Ablation of tumor-derived stem cells transplanted to the central nervous system by genetic modification of embryonic stem cells with a suicide gene.

Overview

Embryonic stem cell (ESC)-based therapies open new possibilities as regenerative medicine for the treatment of human disease, but the presence of small numbers of undifferentiated ESCs within the transplant could lead to the development of tumors. The safety of ESC transplants would be enhanced if uncontrolled cell growth could be suppressed, using external stimuli. A lentiviral vector carrying the herpes simplex virus thymidine kinase (HSVtk) and green fluorescent protein (GFP) genes was used to genetically modify murine ESCs (HSVtk+GFP+ ESCs). In the presence of ganciclovir (GCV), 100% of HSVtk+GFP+ ESCs were killed in vitro, and 100% of flank tumors derived from HSVtk+GFP+ ESCs were eliminated. When CNS tumors were produced by the HSVtk+GFP+ ESCs, the tumor mass was completely eliminated on GCV treatment for 1 week.
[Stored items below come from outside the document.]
(** ** ByteWriter and ByteReader *)

Definition u8 (v : Z) : wop := appendFixed_from 0 1 v.
Definition u16 (v : Z) : wop := appendFixed_from 0 2 v.
Definition u32 (v : Z) : wop := appendFixed_from 0 4 v.
Definition u64 (v : Z) : wop := appendFixed_from 0 8 v.
Definition write_i64 (v : Z) : wop := u64 (wrap 64 v).
Definition zeros (count : nat) : wop := insert_end (replicate count Byte.x00).

Definition read_u8 : rop Z := readFixed 1.
Definition read_u16 : rop Z := readFixed 2.
Definition read_u32 : rop Z := readFixed 4.
Definition read_u64 : rop Z := readFixed 8.
Definition read_i64 : rop Z := fun r =>
  let '(v, r') := read_u64 r in (option_map (to_signed 64) v, r').

Definition read_skip (count : nat) : rop unit := fun r =>
  if (length r <? count)%nat then (None, r) else (Some tt, drop count r).

Definition read_take (count : Z) : rop bytes := fun r =>
  if count >? remaining r then (None, r) else (Some (take (Z.to_nat count) r), drop (Z.to_nat count) r).

(** A read that fails ends the decoder with its message. *)
Definition malformed {A} (message : string) : Expected A := Err ("malformed parser module block: " +:+ message).

Notation "'read!' x := m 'or' e 'in' k" :=
  (fun r : reader => match m r with (Some x, r') => k r' | (None, _) => malformed e end)
  (at level 10, x pattern, m at level 100, e at level 0, k at level 200) : pj_scope.
Notation "'reject!' c 'or' e 'in' k" := (fun r : reader => if c then malformed e else k r)
  (at level 10, c at level 0, e at level 0, k at level 200) : pj_scope.
Notation "'yield!' v" := (fun _ : reader => Ok v) (at level 10) : pj_scope.

Definition checkedAdd (lhs rhs : Z) : option Z := if rhs >? size_max - lhs then None else Some (lhs + rhs).

Definition validRoute (route : Z) : bool := (route =? kScalar) || (route =? kObject).

Definition blen (l : bytes) : Z := Z.of_nat (length l).

(** ** BindingInfo *)

Definition kBindingHeaderSize : Z := 16.
Definition kBindingFieldCountV1 : Z := 6.
Definition kBindingFieldDescriptorSize : Z := 8.

Definition binding_fields (info : BindingInfoV1) : list bytes :=
  [bi_encoding info; bi_type_name info; bi_schema info; bi_claim_id info; bi_config_json info; bi_schema_digest info].
(** Bytes after a number do not change it. *)
Lemma read_more n : forall i acc data v rest extra,
  0 <= acc -> read_var n i acc data = Ok (v, rest) ->
  read_var n i acc (data ++ extra) = Ok (v, rest ++ extra) /\ (length rest < length data)%nat /\ 0 <= v.
Proof.
  induction n as [|n IH]; intros i acc data v rest extra Hacc; [done|]. destruct data as [|b data]; [done|].
  cbn [app read_var]. destruct (_ && _); [done|]. set (value := Z.lor _ _).
  assert (0 <= value) as Hval.
  { apply Z.lor_nonneg. split; [done|]. apply wrap_range. lia. }
  destruct (_ =? 0).
  - intros [= <- <-]. cbn. split_and!; [done|lia|done].
  - intros H. destruct (IH _ _ _ _ _ extra Hval H) as (-> & Hl & Hv). cbn. split_and!; [done|lia|done].
Qed.

Lemma readVarUint32_more data v rest extra :
  readVarUint32 data = Ok (v, rest) ->
  readVarUint32 (data ++ extra) = Ok (v, rest ++ extra) /\ (length rest < length data)%nat /\ 0 <= v.
Proof. by apply read_more. Qed.

(** ** Sections *)

Lemma scan_fuel fuel : forall fuel' wasm result,
  (length wasm <= fuel)%nat -> (length wasm <= fuel')%nat ->
  scan_sections fuel wasm result = scan_sections fuel' wasm result.
Proof.
  induction fuel as [|fuel IH]; intros fuel' wasm result H1 H2.
  { destruct wasm; [|cbn in H1; lia]. by destruct fuel'. }
  destruct wasm as [|b rest]; [by destruct fuel'|]. cbn in H1, H2. destruct fuel' as [|fuel']; [lia|].
  cbn [scan_sections]. destruct (readVarUint32 rest) as [[size rest']|] eqn:E; [|done]. cbn [ebind].
  destruct (readVarUint32_more _ _ _ [] E) as (_ & Hl & _). destruct (size >? _); [done|].
  destruct (if b2z b =? 0 then _ else _) as [r|]; [|done]. cbn [ebind].
  apply IH; rewrite length_drop; lia.
Qed.

(** Complete sections are read as they are, whatever follows them. *)
Lemma scan_app fuel : forall wasm result r extra,
  (length wasm <= fuel)%nat -> scan_sections fuel wasm result = Ok r ->
  scan_sections (length (wasm ++ extra)) (wasm ++ extra) result = scan_sections (length extra) extra r.
Proof.
  induction fuel as [|fuel IH]; intros wasm result r extra Hf H.
  { destruct wasm; [|cbn in Hf; lia]. by injection H as ->. }
  destruct wasm as [|b rest]; [by injection H as ->|]. cbn in Hf. cbn [app length scan_sections] in H |- *.
  destruct (readVarUint32 rest) as [[size rest']|] eqn:E; [|done]. cbn [ebind] in H.
  destruct (readVarUint32_more _ _ _ extra E) as (-> & Hl & Hv). cbn [ebind].
  destruct (size >? Z.of_nat (length rest')) eqn:Es; [done|].
  assert (Z.to_nat size <= length rest')%nat as Hsize by blia.
  assert (size >? Z.of_nat (length (rest' ++ extra)) = false) as -> by (rewrite length_app; blia).
  rewrite take_app_le, drop_app_le by done.
  destruct (if b2z b =? 0 then _ else _) as [r1|]; [|done]. cbn [ebind] in H |- *.
  rewrite <-(IH (drop (Z.to_nat size) rest') r1 r extra); [|rewrite length_drop; lia|exact H].
  apply scan_fuel; rewrite !length_app, ?length_drop; lia.
Qed.

(** The section [appendManifestSection] adds. *)
Definition name_length : Z := Z.of_nat (length kManifestSectionName).

Definition manifest_section (manifest : bytes) : bytes :=
  z2b 0 :: append_var 5 (1 + name_length + Z.of_nat (length manifest)) ++ append_var 5 name_length ++
  kManifestSectionName ++ manifest.

Lemma scan_manifest_section fuel manifest result :
  1 + name_length + Z.of_nat (length manifest) <= UINT32_MAX -> (length (manifest_section manifest) <= fuel)%nat ->
  scan_sections fuel (manifest_section manifest) result = Ok (mkScan (S (count result)) manifest).
Proof.
  intros Hfit Hfuel. assert (name_length = 25) as Hn by reflexivity. unfold manifest_section in *. destruct fuel as [|fuel]; [cbn in Hfuel; lia|].
  cbn [scan_sections]. rewrite read_appended by lia. cbn [ebind].
  set (payload := append_var 5 name_length ++ kManifestSectionName ++ manifest).
  assert (Z.of_nat (length payload) = 1 + name_length + Z.of_nat (length manifest)) as Hlen.
  { unfold payload. rewrite !length_app, !Nat2Z.inj_add. fold name_length. rewrite Hn. change (length (append_var 5 25)) with 1%nat. lia. }
  rewrite <-Hlen, Z.gtb_ltb, Z.ltb_irrefl, Nat2Z.id, firstn_all, skipn_all. rewrite b2z_z2b_small by lia.
  cbn [Z.eqb]. unfold scan_custom, payload. rewrite read_appended by lia.
  rewrite length_app.
  assert (name_length >? Z.of_nat (length kManifestSectionName + length manifest) = false) as ->
    by (unfold name_length; blia).
  unfold name_length. rewrite Nat2Z.id, take_length_app, drop_length_app, bytes_eqb_refl. cbn [ebind].
  by destruct fuel.
Qed.

(** ** The two operations *)

Definition module_size_max : Z := UINT64_MAX - 5 - UINT32_MAX - 1.

(** The module with the section after it, scanned. *)
Lemma scan_appended wasm manifest r :
  scanManifestSections wasm = Ok r -> 1 + name_length + Z.of_nat (length manifest) <= UINT32_MAX ->
  scanManifestSections (mkSpan false (sp_bytes wasm ++ manifest_section manifest)) = Ok (mkScan (S (count r)) manifest).
Proof.
  unfold scanManifestSections. destruct (_ || _) eqn:E; [done|]. intros H Hfit.
  apply orb_false_iff in E as [E Ep]. apply orb_false_iff in E as [_ El].
  assert (length kWasmPreamble <= length (sp_bytes wasm))%nat as Hl by blia.
  cbn [sp_bytes sp_null null_storage andb]. rewrite take_app_le, drop_app_le, Ep by done.
  assert ((length (sp_bytes wasm ++ manifest_section manifest) <? length kWasmPreamble)%nat = false) as ->
    by (rewrite length_app; blia).
  cbn [null_storage sp_null andb orb].
  rewrite (scan_fuel _ (length (drop (length kWasmPreamble) (sp_bytes wasm) ++ manifest_section manifest)));
    [|rewrite !length_app, length_drop; lia|lia].
  rewrite (scan_app (length (sp_bytes wasm)) _ _ r); [|rewrite length_drop; lia|exact H].
  by apply scan_manifest_section.
Qed.

Lemma append_var_length fuel : forall v, (length (append_var fuel v) <= fuel)%nat.
Proof.
  induction fuel as [|fuel IH]; intros v; [done|]. cbn [append_var]. destruct (_ =? 0); cbn; [lia|].
  specialize (IH (Z.shiftr v 7)). lia.
Qed.

Lemma append_section wasm manifest :
  Z.of_nat (length (sp_bytes wasm)) <= module_size_max ->
  appendManifestSection wasm manifest =
    (let? scanned := scanManifestSections wasm in
     if negb (count scanned =? 0)%nat then Err "wasm already contains a parser-module manifest section"
     else if null_storage manifest then Err "manifest storage is null"
     else if Z.of_nat (length (sp_bytes manifest)) >? UINT32_MAX
     then Err "manifest exceeds the wasm custom-section size range"
     else if 1 + name_length + Z.of_nat (length (sp_bytes manifest)) >? UINT32_MAX
     then Err "embedded wasm manifest size overflows the output range"
     else Ok (sp_bytes wasm ++ manifest_section (sp_bytes manifest))).
Proof.
  intros Hsize. unfold module_size_max in Hsize. unfold appendManifestSection. fold name_length.
  assert (name_length = 25) as Hn by reflexivity.
  destruct (scanManifestSections wasm) as [r|e]; [|done]. cbn [ebind].
  destruct (negb (count r =? 0)%nat); [done|]. destruct (null_storage manifest); [done|].
  set (size := Z.of_nat (length (sp_bytes manifest))). destruct (size >? UINT32_MAX) eqn:E1; [done|].
  assert (0 <= size <= UINT32_MAX) as Hs by (split; [unfold size; lia|blia]).
  rewrite varUint32Size_length by lia. change (Z.of_nat (length (append_var 5 name_length))) with 1.
  rewrite wrap_small by (unfold in_u; lia).
  destruct (1 + name_length + size >? UINT32_MAX) eqn:E2; [done|]. cbn [orb].
  assert (1 + name_length + size <= UINT32_MAX) as Hp by blia.
  assert (1 + name_length + size >? UINT64_MAX = false) as -> by blia.
  rewrite varUint32Size_length by lia.
  assert (Z.of_nat (length (append_var 5 (1 + name_length + size))) <= 5) as Hv.
  { pose proof (append_var_length 5 (1 + name_length + size)). lia. }
  set (w := Z.of_nat (length (sp_bytes wasm))) in *. set (k := Z.of_nat (length (append_var 5 _))) in *.
  assert (w >? UINT64_MAX - (1 + k) = false) as -> by blia.
  rewrite wrap_small by (unfold in_u; lia).
  assert (1 + name_length + size >? UINT64_MAX - w - (1 + k) = false) as -> by blia.
  cbn [orb]. unfold appendVarUint32, manifest_section. by rewrite <-!app_assoc.
Qed.

(** C27 A manifest that was appended is the manifest that is read.  Appending succeeds exactly on a module whose
    sections parse and carry no manifest, with a manifest that is there and fits 32 bits with
    its name; it keeps the module's bytes and adds one section after them, with the sizes in their
    shortest form; reading the result gives the manifest back, and a second append is refused. *)
Theorem manifest_roundtrip wasm manifest out :
  Z.of_nat (length (sp_bytes wasm)) <= module_size_max ->
  appendManifestSection wasm manifest = Ok out <->
  (exists r, scanManifestSections wasm = Ok r /\ count r = 0%nat) /\ null_storage manifest = false /\
  1 + name_length + Z.of_nat (length (sp_bytes manifest)) <= UINT32_MAX /\
  out = sp_bytes wasm ++ manifest_section (sp_bytes manifest) /\
  readManifestSection (mkSpan false out) = Ok (sp_bytes manifest) /\
  (forall again, appendManifestSection (mkSpan false out) again
     = Err "wasm already contains a parser-module manifest section").
Proof.
  intros Hsize. rewrite append_section by done. assert (name_length = 25) as Hn by reflexivity. split.
  - destruct (scanManifestSections wasm) as [r|e] eqn:Es; [|done]. cbn [ebind].
    destruct (count r =? 0)%nat eqn:Ec; [|done]. apply Nat.eqb_eq in Ec. cbn [negb].
    destruct (null_storage manifest); [done|]. destruct (_ >? _); [done|]. destruct (_ >? _) eqn:E2; [done|].
    intros [= <-]. assert (1 + name_length + Z.of_nat (length (sp_bytes manifest)) <= UINT32_MAX) as Hfit by blia.
    pose proof (scan_appended wasm (sp_bytes manifest) r Es Hfit) as Hs. rewrite Ec in Hs.
    split_and!; [by exists r|done|done|done| |].
    + unfold readManifestSection. by rewrite Hs.
    + intros again. unfold appendManifestSection. by rewrite Hs.
  - intros ((r & -> & Hc) & -> & Hfit & -> & _). cbn [ebind]. rewrite Hc. cbn [Nat.eqb negb].
    assert (Z.of_nat (length (sp_bytes manifest)) >? UINT32_MAX = false) as -> by blia.
    by assert (1 + name_length + Z.of_nat (length (sp_bytes manifest)) >? UINT32_MAX = false) as -> by blia.
Qed.

(** A module with one empty custom section named x. *)
Definition small_module : Span := mkSpan false (kWasmPreamble ++ [z2b 0; z2b 2; z2b 1; z2b 120]).

Example manifest_roundtrip_witness :
  exists out, appendManifestSection small_module (mkSpan false (str "{}")) = Ok out /\
    readManifestSection (mkSpan false out) = Ok (str "{}").
Proof.
  eexists. split; [vm_compute; reflexivity|].
  refine (proj1 (proj2 (proj2 (proj2 (proj2 (proj1 (manifest_roundtrip small_module (mkSpan false (str "{}")) _ _) _)))))).
  - vm_compute. discriminate.
  - vm_compute. reflexivity.
Defined.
After GCV treatment for 3 weeks, histologic analysis showed no residual tumor cells and TaqMan realtime polymerase chain reaction analysis showed no genomic HSVtk copies or HSVtk mRNA. These data demonstrate that it is possible to use ex vivo gene transfer to modify ESCs with conditional genetic elements that can be activated in vivo to control undifferentiated ESC outgrowth and to eliminate transduced ESCs that have escaped growth control after ESC-mediated therapy to the CNS.